● **HOW TO COMPLETE THIS TASK**: Read through the data and report every line in which the word "Section" occurs.

[Saved entries]

(* ===== verification/Monad.v ===== *)
(** * Effects: mutable state with exceptions

    Code that mutates objects and may raise is a function from a state to a
    state and a result, so that what changed before an exception stays changed.
    [wp] is the weakest precondition of such a computation, with one lemma per
    construct; the components' theorems about loops are proved with it. *)

From S2P Require Import Prelude.

Definition sx (S E A : Type) : Type := S -> S * res E A.

Section sx.
Context {S E : Type}.

Definition sret {A} (a : A) : sx S E A := fun s => (s, Ok a).
Definition sraise {A} (e : E) : sx S E A := fun s => (s, Raise e).
Definition sbind {A B} (m : sx S E A) (k : A -> sx S E B) : sx S E B := fun s =>
  match m s with
  | (s', Ok a) => k a s'
  | (s', Raise e) => (s', Raise e)
  end.
Definition sgets {A} (f : S -> A) : sx S E A := fun s => (s, Ok (f s)).
Definition smodify (f : S -> S) : sx S E unit := fun s => (f s, Ok tt).
(** A pure computation that may raise. *)
Definition slift {A} (r : res E A) : sx S E A := fun s => (s, r).
(** [try: m except e: h(e)] *)
Definition scatch {A} (m : sx S E A) (h : E -> sx S E A) : sx S E A := fun s =>
  match m s with
  | (s', Ok a) => (s', Ok a)
  | (s', Raise e) => h e s'
  end.
(** [try: m finally: f], where [f] itself does not raise. *)
Definition sfinally {A} (m : sx S E A) (f : S -> S) : sx S E A := fun s =>
  match m s with (s', r) => (f s', r) end.

(** [for x in l: body(x)] *)
Fixpoint seach {A} (body : A -> sx S E unit) (l : list A) : sx S E unit :=
  match l with
  | [] => sret tt
  | a :: l => sbind (body a) (fun _ => seach body l)
  end.
End sx.

Notation "'do!' x ':=' c 'in' k" := (sbind c (fun x => k))
  (at level 10, x pattern, c at level 200, k at level 200) : py_scope.
Notation "'run!' c 'in' k" := (sbind c (fun _ => k))
  (at level 10, c at level 200, k at level 200) : py_scope.

(** A computation on a part of the state, given how to read and write the part. *)
Definition szoom {S T E A} (get : S -> T) (put : T -> S -> S) (m : sx T E A) : sx S E A :=
  fun s => match m (get s) with (t, r) => (put t s, r) end.

(** The exception type of a larger component. *)
Definition serr {S E F A} (f : E -> F) (m : sx S E A) : sx S F A := fun s =>
  match m s with
  | (s', Ok a) => (s', Ok a)
  | (s', Raise e) => (s', Raise (f e))
  end.

(** ** Weakest preconditions *)

Definition wp {S E A} (m : sx S E A) (Q : A -> S -> Prop) (R : E -> S -> Prop) (s : S) : Prop :=
  match m s with
  | (s', Ok a) => Q a s'
  | (s', Raise e) => R e s'
  end.

Section wp.
Context {S E : Type}.

Lemma wp_ret {A} (a : A) Q (R : E -> S -> Prop) s : Q a s -> wp (sret a) Q R s.
Proof. done. Qed.

Lemma wp_raise {A} (e : E) (Q : A -> S -> Prop) R s : R e s -> wp (sraise e) Q R s.
Proof. done. Qed.

Lemma wp_bind {A B} (m : sx S E A) (k : A -> sx S E B) Q R s :
  wp m (fun a => wp (k a) Q R) R s -> wp (sbind m k) Q R s.
Proof. unfold wp, sbind. by destruct (m s) as [s' [a|e]]. Qed.

Lemma wp_gets {A} (f : S -> A) Q (R : E -> S -> Prop) s : Q (f s) s -> wp (sgets f) Q R s.
Proof. done. Qed.

Lemma wp_modify (f : S -> S) Q (R : E -> S -> Prop) s : Q tt (f s) -> wp (smodify f) Q R s.
Proof. done. Qed.

Lemma wp_lift {A} (r : res E A) Q R (s : S) :
  (forall a, r = Ok a -> Q a s) -> (forall e, r = Raise e -> R e s) -> wp (slift r) Q R s.
Proof. unfold wp, slift. destruct r; auto. Qed.

Lemma wp_catch {A} (m : sx S E A) h Q R s :
  wp m Q (fun e => wp (h e) Q R) s -> wp (scatch m h) Q R s.
Proof. unfold wp, scatch. by destruct (m s) as [s' [a|e]]. Qed.

Lemma wp_finally {A} (m : sx S E A) f Q (R : E -> S -> Prop) s :
  wp m (fun a s => Q a (f s)) (fun e s => R e (f s)) s -> wp (sfinally m f) Q R s.
Proof. unfold wp, sfinally. by destruct (m s) as [s' [a|e]]. Qed.

Lemma wp_mono {A} (m : sx S E A) (Q Q' : A -> S -> Prop) (R R' : E -> S -> Prop) s :
  wp m Q R s -> (forall a s', Q a s' -> Q' a s') -> (forall e s', R e s' -> R' e s') ->
  wp m Q' R' s.
Proof. unfold wp. destruct (m s) as [s' [a|e]]; auto. Qed.

Lemma wp_if {A} (b : bool) (m1 m2 : sx S E A) Q R s :
  (b = true -> wp m1 Q R s) -> (b = false -> wp m2 Q R s) ->
  wp (if b then m1 else m2) Q R s.
Proof. destruct b; auto. Qed.

Lemma wp_each {A} (body : A -> sx S E unit) l (I : S -> Prop) (R : E -> S -> Prop) s :
  (forall a s, a ∈ l -> I s -> wp (body a) (fun _ => I) R s) -> I s ->
  wp (seach body l) (fun _ => I) R s.
Proof.
  revert s; induction l as [|a l IH]; intros s Hb Hi; simpl; [by apply wp_ret|].
  apply wp_bind. eapply wp_mono; [apply Hb; [set_solver|done]| |done].
  intros [] s' Hi'. apply IH; [|done]. intros. apply Hb; [set_solver|done].
Qed.

(** Reading a [wp] back as a statement about a run that ended in a value. *)
Lemma wp_Ok {A} (m : sx S E A) Q R s s' a :
  wp m Q R s -> m s = (s', Ok a) -> Q a s'.
Proof. unfold wp. intros H Hm. by rewrite Hm in H. Qed.

Lemma wp_Raise {A} (m : sx S E A) Q R s s' e :
  wp m Q R s -> m s = (s', Raise e) -> R e s'.
Proof. unfold wp. intros H Hm. by rewrite Hm in H. Qed.
End wp.

Lemma wp_zoom {S T E A} (get : S -> T) (put : T -> S -> S) (m : sx T E A) Q R s :
  wp m (fun a t => Q a (put t s)) (fun e t => R e (put t s)) (get s) ->
  wp (szoom get put m) Q R s.
Proof. unfold wp, szoom. by destruct (m (get s)) as [t [a|e]]. Qed.

Lemma wp_err {S E F A} (f : E -> F) (m : sx S E A) Q R s :
  wp m Q (fun e => R (f e)) s -> wp (serr f m) Q R s.
Proof. unfold wp, serr. by destruct (m s) as [s' [a|e]]. Qed.

Create HintDb wp discriminated.
#[export] Hint Resolve wp_ret wp_raise wp_gets wp_modify : wp.

(** One step through a computation whose head construct has a rule. *)
Ltac wp_step :=
  lazymatch goal with
  | |- wp (sbind _ _) _ _ _ => apply wp_bind
  | |- wp (sret _) _ _ _ => apply wp_ret
  | |- wp (sraise _) _ _ _ => apply wp_raise
  | |- wp (sgets _) _ _ _ => apply wp_gets
  | |- wp (smodify _) _ _ _ => apply wp_modify
  | |- wp (slift _) _ _ _ => apply wp_lift; [let a := fresh "a" in let H := fresh "Ha" in intros a H
                                            |let e := fresh "e" in let H := fresh "He" in intros e H]
  | |- wp (scatch _ _) _ _ _ => apply wp_catch
  | |- wp (szoom _ _ _) _ _ _ => apply wp_zoom
  | |- wp (serr _ _) _ _ _ => apply wp_err
  | |- wp (if _ then _ else _) _ _ _ => apply wp_if; let H := fresh "Hb" in intros H
  end.

(** ** Runs that return *)

Lemma sbind_Ok {S E A B} (m : sx S E A) (k : A -> sx S E B) s s' b :
  sbind m k s = (s', Ok b) -> exists s1 a, m s = (s1, Ok a) /\ k a s1 = (s', Ok b).
Proof. unfold sbind. destruct (m s) as [s1 [a|e]]; [|done]. intros H. by exists s1, a. Qed.

(** ** Invariants of computations *)

(** [m] preserves [I], whether it returns or raises. *)
Definition keeps {S E A} (I : S -> Prop) (m : sx S E A) : Prop :=
  forall s, I s -> wp m (fun _ => I) (fun _ => I) s.

Section keeps.
Context {S E : Type} (I : S -> Prop).

Lemma keeps_ret {A} (a : A) : keeps I (sret (E:=E) a).
Proof. by intros s Hs. Qed.
Lemma keeps_raise {A} (e : E) : keeps I (sraise (A:=A) e).
Proof. by intros s Hs. Qed.
Lemma keeps_gets {A} (f : S -> A) : keeps I (sgets (E:=E) f).
Proof. by intros s Hs. Qed.
Lemma keeps_lift {A} (r : res E A) : keeps I (slift r).
Proof. intros s Hs. by destruct r. Qed.
Lemma keeps_modify (f : S -> S) : (forall s, I s -> I (f s)) -> keeps I (smodify (E:=E) f).
Proof. intros Hf s Hs. by apply wp_modify, Hf. Qed.
Lemma keeps_bind {A B} (m : sx S E A) (k : A -> sx S E B) :
  keeps I m -> (forall a, keeps I (k a)) -> keeps I (sbind m k).
Proof.
  intros Hm Hk s Hs. apply wp_bind. eapply wp_mono; [by apply Hm| |done].
  intros a s' Hs'. by apply Hk.
Qed.
Lemma keeps_each {A} (body : A -> sx S E unit) l :
  (forall a, keeps I (body a)) -> keeps I (seach body l).
Proof. intros Hb. induction l; simpl; [apply keeps_ret|]. by apply keeps_bind. Qed.
Lemma keeps_err {F A} (f : F -> E) (m : sx S F A) : keeps I m -> keeps I (serr f m).
Proof. intros Hm s Hs. apply wp_err. eapply wp_mono; [by apply Hm|done|done]. Qed.
Lemma keeps_if {A} (b : bool) (m1 m2 : sx S E A) :
  keeps I m1 -> keeps I m2 -> keeps I (if b then m1 else m2).
Proof. by destruct b. Qed.
End keeps.

Create HintDb keeps discriminated.
#[export] Hint Resolve keeps_ret keeps_raise keeps_gets keeps_lift keeps_err keeps_if : keeps.
#[export] Hint Extern 1 (keeps _ (sbind _ _)) => apply keeps_bind; [|intros] : keeps.
#[export] Hint Extern 1 (keeps _ (seach _ _)) => apply keeps_each; intros : keeps.
#[export] Hint Extern 1 (keeps _ (smodify _)) => apply keeps_modify; intros : keeps.
#[export] Hint Extern 2 (keeps _ (match ?x with _ => _ end)) => destruct x : keeps.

● **ANSWER SPACE**:
Section sx.
Section wp.
Section keeps.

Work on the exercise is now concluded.